• _Work item_:
Output the opening lines of the records exactly. End with the line that contains "(cmp_then (cmp_on deb_upstream".
━━━ Data for the task
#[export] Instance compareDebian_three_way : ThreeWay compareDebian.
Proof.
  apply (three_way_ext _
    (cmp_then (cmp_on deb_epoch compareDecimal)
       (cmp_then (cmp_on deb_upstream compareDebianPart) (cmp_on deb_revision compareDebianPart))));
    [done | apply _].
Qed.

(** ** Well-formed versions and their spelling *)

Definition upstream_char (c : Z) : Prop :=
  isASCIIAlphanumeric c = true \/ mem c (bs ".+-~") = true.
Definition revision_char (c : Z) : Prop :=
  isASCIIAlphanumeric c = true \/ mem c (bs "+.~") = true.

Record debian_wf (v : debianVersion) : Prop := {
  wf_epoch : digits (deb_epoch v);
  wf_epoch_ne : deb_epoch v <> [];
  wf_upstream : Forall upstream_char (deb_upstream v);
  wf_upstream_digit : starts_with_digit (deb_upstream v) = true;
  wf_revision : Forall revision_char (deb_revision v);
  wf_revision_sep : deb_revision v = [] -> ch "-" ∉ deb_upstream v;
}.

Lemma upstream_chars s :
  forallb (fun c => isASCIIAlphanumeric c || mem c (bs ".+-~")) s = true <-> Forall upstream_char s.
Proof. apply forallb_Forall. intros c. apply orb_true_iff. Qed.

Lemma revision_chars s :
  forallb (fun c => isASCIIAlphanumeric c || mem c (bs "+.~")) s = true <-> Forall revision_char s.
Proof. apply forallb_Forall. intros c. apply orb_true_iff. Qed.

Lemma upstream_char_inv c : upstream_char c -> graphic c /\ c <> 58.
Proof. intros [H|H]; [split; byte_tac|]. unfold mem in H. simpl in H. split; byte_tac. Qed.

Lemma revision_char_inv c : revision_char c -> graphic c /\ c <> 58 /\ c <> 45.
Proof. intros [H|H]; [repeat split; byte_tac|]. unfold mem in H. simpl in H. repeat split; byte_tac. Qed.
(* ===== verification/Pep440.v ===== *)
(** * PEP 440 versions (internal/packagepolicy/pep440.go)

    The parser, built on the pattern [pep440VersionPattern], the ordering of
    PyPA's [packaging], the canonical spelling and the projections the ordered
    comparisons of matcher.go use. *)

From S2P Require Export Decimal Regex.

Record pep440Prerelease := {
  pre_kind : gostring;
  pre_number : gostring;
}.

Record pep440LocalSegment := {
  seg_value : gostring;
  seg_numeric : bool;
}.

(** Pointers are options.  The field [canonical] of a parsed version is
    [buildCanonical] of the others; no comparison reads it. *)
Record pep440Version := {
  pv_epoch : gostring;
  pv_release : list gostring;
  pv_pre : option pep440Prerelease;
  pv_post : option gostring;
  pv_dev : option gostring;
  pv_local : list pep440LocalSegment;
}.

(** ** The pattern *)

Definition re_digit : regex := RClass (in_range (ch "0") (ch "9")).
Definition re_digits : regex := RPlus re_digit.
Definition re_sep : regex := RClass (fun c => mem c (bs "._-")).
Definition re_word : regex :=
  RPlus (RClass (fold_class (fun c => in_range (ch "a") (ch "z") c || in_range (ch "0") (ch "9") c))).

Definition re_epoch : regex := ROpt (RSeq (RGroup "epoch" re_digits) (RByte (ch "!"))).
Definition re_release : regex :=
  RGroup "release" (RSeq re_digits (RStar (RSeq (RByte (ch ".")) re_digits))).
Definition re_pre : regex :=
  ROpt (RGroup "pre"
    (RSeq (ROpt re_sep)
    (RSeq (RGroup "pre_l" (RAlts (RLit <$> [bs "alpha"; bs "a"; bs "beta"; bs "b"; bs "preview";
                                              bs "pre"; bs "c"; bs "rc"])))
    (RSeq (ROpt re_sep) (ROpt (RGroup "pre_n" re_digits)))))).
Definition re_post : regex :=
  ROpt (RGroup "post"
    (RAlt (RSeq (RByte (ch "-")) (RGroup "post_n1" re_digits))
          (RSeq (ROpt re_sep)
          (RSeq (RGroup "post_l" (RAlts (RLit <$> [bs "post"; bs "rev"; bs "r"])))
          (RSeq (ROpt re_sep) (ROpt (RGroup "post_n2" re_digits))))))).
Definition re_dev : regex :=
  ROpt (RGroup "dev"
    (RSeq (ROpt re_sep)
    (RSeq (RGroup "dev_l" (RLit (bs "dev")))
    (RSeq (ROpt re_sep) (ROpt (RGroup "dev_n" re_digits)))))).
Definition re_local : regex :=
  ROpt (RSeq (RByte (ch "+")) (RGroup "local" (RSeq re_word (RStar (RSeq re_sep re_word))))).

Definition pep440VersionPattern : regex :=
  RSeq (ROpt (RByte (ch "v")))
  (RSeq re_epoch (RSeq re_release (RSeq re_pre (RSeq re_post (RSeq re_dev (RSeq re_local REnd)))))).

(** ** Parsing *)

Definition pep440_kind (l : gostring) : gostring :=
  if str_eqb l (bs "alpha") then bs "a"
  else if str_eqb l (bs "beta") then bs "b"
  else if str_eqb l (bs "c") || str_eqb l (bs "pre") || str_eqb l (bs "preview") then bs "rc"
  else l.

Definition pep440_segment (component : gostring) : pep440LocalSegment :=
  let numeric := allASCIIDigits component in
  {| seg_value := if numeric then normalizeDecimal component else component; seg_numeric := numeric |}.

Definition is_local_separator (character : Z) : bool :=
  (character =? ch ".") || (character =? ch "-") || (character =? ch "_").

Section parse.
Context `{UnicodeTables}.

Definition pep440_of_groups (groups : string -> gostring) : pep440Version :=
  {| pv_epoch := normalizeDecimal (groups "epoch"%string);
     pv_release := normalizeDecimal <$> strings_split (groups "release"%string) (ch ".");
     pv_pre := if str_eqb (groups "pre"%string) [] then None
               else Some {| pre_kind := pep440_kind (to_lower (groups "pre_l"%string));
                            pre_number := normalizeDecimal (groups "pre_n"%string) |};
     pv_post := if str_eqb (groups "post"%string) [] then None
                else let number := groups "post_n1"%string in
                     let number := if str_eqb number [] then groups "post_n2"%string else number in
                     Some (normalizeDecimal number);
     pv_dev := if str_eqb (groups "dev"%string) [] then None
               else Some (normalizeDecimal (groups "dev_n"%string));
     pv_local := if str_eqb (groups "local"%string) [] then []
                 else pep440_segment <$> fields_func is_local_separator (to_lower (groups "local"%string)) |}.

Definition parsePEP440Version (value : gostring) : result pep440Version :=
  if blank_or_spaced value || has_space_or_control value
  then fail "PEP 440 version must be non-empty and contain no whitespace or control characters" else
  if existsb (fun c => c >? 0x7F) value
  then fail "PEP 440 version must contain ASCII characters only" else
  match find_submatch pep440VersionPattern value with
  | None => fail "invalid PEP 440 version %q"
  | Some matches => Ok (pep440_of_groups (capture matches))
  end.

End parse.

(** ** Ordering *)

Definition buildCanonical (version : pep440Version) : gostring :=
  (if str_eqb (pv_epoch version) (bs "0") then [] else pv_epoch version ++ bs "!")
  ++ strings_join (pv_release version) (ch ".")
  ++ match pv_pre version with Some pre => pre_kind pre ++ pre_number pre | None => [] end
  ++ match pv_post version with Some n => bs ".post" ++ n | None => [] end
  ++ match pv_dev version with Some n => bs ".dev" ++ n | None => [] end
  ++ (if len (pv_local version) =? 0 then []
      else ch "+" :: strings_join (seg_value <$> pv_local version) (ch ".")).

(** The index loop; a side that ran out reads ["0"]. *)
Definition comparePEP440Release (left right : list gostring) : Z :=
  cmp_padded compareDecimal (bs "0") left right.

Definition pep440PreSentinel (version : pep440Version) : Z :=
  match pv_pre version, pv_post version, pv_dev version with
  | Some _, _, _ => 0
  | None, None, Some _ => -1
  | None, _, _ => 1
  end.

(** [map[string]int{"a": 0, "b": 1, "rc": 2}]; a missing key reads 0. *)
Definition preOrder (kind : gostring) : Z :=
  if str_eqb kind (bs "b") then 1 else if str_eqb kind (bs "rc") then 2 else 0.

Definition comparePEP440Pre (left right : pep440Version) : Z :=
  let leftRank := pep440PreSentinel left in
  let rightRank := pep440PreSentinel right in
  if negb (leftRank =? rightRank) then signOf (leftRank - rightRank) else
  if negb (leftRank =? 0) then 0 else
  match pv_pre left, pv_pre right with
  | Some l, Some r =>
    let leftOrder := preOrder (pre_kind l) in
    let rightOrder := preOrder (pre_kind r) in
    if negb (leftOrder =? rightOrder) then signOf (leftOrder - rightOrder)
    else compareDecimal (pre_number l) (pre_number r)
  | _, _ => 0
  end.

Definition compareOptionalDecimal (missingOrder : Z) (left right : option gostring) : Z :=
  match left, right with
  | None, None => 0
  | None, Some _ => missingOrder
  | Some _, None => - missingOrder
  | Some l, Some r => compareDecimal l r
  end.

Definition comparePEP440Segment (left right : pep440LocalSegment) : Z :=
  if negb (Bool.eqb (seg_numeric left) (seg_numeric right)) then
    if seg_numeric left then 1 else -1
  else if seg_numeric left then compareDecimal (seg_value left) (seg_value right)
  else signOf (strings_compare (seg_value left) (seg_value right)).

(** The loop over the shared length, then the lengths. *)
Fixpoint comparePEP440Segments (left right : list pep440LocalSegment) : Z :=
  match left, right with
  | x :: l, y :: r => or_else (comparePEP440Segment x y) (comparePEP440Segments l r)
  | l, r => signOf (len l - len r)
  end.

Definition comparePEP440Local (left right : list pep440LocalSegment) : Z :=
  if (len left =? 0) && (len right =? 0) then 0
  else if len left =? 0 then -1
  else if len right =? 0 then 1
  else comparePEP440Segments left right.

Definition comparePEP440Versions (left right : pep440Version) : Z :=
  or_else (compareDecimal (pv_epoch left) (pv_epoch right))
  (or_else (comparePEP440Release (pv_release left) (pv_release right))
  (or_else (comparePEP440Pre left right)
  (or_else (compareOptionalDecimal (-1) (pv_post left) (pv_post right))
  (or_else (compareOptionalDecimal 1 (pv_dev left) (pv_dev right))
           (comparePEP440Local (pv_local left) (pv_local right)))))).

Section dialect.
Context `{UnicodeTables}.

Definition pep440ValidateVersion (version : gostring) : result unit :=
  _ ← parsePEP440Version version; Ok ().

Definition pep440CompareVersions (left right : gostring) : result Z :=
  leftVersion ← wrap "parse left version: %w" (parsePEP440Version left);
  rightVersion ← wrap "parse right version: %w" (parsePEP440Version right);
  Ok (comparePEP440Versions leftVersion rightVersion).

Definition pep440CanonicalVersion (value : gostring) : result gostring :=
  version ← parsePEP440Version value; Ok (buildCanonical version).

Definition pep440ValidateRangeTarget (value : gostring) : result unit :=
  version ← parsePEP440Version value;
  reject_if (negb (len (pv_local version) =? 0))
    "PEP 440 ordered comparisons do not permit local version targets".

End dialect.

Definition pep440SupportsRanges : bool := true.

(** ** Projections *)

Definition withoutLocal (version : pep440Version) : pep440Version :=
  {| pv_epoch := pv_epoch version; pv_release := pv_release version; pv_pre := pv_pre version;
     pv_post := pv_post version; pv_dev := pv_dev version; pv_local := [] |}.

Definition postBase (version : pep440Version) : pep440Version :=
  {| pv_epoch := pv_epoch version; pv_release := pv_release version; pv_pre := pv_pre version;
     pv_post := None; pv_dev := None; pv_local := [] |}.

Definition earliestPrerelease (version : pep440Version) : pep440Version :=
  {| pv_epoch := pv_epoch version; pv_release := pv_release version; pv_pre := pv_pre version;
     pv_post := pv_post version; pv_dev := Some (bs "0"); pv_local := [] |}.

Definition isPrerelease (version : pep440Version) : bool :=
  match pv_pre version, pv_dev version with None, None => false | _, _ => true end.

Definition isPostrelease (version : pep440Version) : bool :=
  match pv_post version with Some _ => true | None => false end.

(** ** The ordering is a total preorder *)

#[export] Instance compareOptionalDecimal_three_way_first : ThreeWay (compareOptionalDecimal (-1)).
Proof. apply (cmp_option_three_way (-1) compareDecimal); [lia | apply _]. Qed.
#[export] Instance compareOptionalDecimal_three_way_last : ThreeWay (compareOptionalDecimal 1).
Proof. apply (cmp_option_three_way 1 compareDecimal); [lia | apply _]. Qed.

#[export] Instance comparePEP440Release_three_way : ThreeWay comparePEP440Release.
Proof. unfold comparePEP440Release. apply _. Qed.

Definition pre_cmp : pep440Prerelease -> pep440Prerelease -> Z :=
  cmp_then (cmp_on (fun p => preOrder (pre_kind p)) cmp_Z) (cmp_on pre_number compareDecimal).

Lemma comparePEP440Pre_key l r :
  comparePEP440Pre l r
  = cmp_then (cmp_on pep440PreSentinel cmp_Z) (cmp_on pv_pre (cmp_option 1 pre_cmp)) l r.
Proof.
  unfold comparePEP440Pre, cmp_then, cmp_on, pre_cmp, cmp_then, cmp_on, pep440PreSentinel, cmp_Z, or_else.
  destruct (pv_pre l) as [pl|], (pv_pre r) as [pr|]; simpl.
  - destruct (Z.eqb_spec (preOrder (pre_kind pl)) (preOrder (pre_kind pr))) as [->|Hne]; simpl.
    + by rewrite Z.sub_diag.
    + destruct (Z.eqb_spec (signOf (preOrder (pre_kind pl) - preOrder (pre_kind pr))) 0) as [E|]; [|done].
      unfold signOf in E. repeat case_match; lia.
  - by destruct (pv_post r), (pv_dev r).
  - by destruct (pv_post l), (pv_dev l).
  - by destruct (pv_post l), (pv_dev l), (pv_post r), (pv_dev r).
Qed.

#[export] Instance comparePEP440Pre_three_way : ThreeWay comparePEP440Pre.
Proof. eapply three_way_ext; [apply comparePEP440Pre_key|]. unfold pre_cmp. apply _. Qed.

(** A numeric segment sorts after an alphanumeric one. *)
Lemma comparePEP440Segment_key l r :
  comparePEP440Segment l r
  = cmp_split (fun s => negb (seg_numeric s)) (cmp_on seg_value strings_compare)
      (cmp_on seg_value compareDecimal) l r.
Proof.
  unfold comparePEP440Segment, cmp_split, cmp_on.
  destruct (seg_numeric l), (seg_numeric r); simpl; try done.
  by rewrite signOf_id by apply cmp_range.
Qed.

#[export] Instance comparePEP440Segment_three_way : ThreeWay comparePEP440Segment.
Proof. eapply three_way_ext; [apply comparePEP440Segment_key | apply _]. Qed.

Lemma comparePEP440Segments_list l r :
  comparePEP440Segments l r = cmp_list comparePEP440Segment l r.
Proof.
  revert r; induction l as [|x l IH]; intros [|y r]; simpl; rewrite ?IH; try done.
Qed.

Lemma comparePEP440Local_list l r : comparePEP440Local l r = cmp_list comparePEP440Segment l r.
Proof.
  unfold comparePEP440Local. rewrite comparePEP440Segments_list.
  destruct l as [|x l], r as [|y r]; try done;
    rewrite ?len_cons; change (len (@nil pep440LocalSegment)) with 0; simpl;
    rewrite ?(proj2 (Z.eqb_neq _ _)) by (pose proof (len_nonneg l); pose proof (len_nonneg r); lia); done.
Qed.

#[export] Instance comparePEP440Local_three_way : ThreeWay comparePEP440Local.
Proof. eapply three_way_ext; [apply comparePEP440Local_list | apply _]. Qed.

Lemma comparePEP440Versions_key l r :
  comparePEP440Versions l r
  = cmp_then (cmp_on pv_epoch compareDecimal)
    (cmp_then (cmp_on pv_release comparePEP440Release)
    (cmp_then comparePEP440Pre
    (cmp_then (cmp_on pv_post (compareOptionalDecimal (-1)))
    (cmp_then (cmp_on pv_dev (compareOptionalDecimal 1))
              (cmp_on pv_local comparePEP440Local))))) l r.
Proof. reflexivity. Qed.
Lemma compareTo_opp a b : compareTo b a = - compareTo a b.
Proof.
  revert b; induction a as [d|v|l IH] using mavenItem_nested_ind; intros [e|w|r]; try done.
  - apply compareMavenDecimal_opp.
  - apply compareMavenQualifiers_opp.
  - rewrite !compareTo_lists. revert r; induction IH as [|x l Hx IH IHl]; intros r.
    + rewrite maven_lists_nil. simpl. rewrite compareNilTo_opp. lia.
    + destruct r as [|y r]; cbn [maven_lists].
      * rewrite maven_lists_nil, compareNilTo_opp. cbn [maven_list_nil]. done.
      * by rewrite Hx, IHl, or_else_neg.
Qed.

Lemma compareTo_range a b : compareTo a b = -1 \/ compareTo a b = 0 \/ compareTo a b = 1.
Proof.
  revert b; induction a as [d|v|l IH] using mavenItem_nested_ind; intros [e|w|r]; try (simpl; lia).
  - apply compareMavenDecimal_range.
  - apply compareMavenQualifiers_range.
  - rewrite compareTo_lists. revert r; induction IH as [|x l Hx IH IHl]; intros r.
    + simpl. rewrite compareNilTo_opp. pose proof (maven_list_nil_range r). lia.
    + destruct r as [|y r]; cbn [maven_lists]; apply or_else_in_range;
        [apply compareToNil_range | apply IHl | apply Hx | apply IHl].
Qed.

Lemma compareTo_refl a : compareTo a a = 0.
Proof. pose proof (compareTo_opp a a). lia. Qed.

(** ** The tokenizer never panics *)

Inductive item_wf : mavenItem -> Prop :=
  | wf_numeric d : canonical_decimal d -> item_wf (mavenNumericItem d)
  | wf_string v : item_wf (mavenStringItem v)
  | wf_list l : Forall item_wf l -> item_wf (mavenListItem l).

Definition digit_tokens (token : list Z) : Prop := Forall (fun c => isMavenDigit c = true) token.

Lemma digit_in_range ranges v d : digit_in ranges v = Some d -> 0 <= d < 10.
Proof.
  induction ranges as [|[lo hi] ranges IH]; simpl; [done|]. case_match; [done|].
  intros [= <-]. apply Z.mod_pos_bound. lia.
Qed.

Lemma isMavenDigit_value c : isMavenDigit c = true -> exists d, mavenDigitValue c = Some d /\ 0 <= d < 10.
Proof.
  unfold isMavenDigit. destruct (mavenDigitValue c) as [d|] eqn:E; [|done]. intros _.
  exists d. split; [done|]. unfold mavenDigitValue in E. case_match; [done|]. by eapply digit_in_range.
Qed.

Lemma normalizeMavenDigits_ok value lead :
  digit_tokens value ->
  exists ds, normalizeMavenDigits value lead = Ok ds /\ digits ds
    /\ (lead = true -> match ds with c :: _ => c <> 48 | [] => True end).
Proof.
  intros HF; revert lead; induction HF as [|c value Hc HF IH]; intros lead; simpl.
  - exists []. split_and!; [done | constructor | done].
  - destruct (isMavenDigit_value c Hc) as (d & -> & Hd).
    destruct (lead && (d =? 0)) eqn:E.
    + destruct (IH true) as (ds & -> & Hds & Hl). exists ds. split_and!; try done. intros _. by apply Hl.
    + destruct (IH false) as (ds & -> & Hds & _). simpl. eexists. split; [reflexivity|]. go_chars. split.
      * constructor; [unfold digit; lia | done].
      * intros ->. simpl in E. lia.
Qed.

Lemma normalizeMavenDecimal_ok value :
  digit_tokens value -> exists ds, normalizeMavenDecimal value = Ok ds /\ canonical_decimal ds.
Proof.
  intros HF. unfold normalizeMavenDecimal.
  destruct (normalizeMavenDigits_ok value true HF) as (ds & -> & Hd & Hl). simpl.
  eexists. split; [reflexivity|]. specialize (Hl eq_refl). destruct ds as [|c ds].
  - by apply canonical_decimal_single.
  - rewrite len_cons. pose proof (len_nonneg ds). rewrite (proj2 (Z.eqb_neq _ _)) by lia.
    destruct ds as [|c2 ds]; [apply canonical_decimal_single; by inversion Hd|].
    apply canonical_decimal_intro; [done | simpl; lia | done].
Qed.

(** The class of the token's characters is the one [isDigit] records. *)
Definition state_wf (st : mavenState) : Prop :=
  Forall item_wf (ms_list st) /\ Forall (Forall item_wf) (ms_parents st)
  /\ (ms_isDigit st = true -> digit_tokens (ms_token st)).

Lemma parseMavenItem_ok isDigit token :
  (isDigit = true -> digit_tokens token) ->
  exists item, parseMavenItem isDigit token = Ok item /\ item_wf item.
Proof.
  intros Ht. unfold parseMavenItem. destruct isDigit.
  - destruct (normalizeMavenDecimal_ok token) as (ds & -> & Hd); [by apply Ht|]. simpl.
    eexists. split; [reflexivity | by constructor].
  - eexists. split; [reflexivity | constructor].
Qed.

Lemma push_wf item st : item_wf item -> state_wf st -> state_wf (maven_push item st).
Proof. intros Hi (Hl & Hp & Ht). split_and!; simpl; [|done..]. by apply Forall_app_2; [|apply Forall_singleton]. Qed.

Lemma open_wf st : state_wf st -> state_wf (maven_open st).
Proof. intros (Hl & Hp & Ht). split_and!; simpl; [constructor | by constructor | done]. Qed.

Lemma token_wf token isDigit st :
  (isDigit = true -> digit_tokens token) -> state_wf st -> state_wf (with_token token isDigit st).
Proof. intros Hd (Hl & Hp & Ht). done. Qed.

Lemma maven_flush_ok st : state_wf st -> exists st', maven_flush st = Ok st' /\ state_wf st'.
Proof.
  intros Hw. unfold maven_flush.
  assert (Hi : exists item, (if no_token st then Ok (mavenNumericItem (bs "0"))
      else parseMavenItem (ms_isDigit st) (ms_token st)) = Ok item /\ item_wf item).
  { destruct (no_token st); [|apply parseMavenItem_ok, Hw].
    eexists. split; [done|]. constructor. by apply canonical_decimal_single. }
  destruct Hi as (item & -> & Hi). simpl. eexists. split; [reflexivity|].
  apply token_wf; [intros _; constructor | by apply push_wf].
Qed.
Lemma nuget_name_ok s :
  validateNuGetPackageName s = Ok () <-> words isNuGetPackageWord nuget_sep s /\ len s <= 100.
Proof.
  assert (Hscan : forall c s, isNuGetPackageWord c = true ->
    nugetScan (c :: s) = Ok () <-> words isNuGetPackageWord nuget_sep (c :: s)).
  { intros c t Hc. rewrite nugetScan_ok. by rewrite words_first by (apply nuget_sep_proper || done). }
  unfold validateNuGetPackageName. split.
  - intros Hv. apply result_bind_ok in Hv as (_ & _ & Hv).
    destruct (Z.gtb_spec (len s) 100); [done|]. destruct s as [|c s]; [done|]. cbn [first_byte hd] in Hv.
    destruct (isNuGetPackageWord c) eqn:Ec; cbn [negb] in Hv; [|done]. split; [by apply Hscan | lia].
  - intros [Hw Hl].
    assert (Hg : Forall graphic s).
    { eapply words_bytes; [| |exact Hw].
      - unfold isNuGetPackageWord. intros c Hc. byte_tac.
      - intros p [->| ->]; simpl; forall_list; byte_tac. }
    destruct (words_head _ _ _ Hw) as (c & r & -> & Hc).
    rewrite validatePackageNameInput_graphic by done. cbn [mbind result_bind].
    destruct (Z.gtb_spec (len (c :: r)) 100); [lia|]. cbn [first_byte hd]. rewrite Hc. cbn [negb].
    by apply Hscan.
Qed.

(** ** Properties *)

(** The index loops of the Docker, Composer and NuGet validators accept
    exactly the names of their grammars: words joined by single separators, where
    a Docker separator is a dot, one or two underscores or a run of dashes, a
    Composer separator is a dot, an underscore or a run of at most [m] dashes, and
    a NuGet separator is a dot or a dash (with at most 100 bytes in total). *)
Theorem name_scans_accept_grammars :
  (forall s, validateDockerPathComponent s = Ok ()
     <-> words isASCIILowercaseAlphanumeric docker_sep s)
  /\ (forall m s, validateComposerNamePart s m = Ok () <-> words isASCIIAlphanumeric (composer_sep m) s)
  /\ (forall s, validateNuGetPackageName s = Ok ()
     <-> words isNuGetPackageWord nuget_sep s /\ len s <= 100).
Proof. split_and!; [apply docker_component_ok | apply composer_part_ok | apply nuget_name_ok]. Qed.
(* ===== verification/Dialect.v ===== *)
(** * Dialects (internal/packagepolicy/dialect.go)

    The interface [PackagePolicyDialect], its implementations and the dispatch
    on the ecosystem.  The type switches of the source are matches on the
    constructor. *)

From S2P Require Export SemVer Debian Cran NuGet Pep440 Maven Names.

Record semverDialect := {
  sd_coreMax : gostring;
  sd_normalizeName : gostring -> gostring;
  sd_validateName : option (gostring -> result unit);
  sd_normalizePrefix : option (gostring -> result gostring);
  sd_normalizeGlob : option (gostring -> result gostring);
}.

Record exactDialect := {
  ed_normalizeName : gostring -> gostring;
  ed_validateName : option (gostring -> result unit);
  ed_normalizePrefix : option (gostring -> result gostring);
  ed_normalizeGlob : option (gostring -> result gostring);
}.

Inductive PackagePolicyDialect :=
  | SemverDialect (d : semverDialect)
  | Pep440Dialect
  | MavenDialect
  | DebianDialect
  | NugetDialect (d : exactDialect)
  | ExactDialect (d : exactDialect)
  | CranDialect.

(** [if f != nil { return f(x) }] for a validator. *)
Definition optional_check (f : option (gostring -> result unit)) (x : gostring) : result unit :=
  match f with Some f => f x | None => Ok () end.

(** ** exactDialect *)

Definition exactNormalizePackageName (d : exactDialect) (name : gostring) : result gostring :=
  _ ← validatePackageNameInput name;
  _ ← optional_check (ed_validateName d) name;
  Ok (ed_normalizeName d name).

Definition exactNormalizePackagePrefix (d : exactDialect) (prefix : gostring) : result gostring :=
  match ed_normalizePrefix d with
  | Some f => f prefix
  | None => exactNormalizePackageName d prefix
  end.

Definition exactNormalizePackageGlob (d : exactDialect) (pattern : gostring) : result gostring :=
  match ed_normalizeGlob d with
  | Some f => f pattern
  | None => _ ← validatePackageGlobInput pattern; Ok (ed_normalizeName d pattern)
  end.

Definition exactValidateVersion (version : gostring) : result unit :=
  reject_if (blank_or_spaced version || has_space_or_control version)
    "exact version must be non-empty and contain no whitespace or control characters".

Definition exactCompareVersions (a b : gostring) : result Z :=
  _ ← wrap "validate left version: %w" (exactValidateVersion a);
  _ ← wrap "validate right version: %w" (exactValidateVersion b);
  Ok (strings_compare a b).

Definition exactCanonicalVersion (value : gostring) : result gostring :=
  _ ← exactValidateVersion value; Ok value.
━━━━━━
• _Output for this task_:
#[export] Instance compareDebian_three_way : ThreeWay compareDebian.
Proof.
  apply (three_way_ext _
    (cmp_then (cmp_on deb_epoch compareDecimal)
       (cmp_then (cmp_on deb_upstream compareDebianPart) (cmp_on deb_revision compareDebianPart))));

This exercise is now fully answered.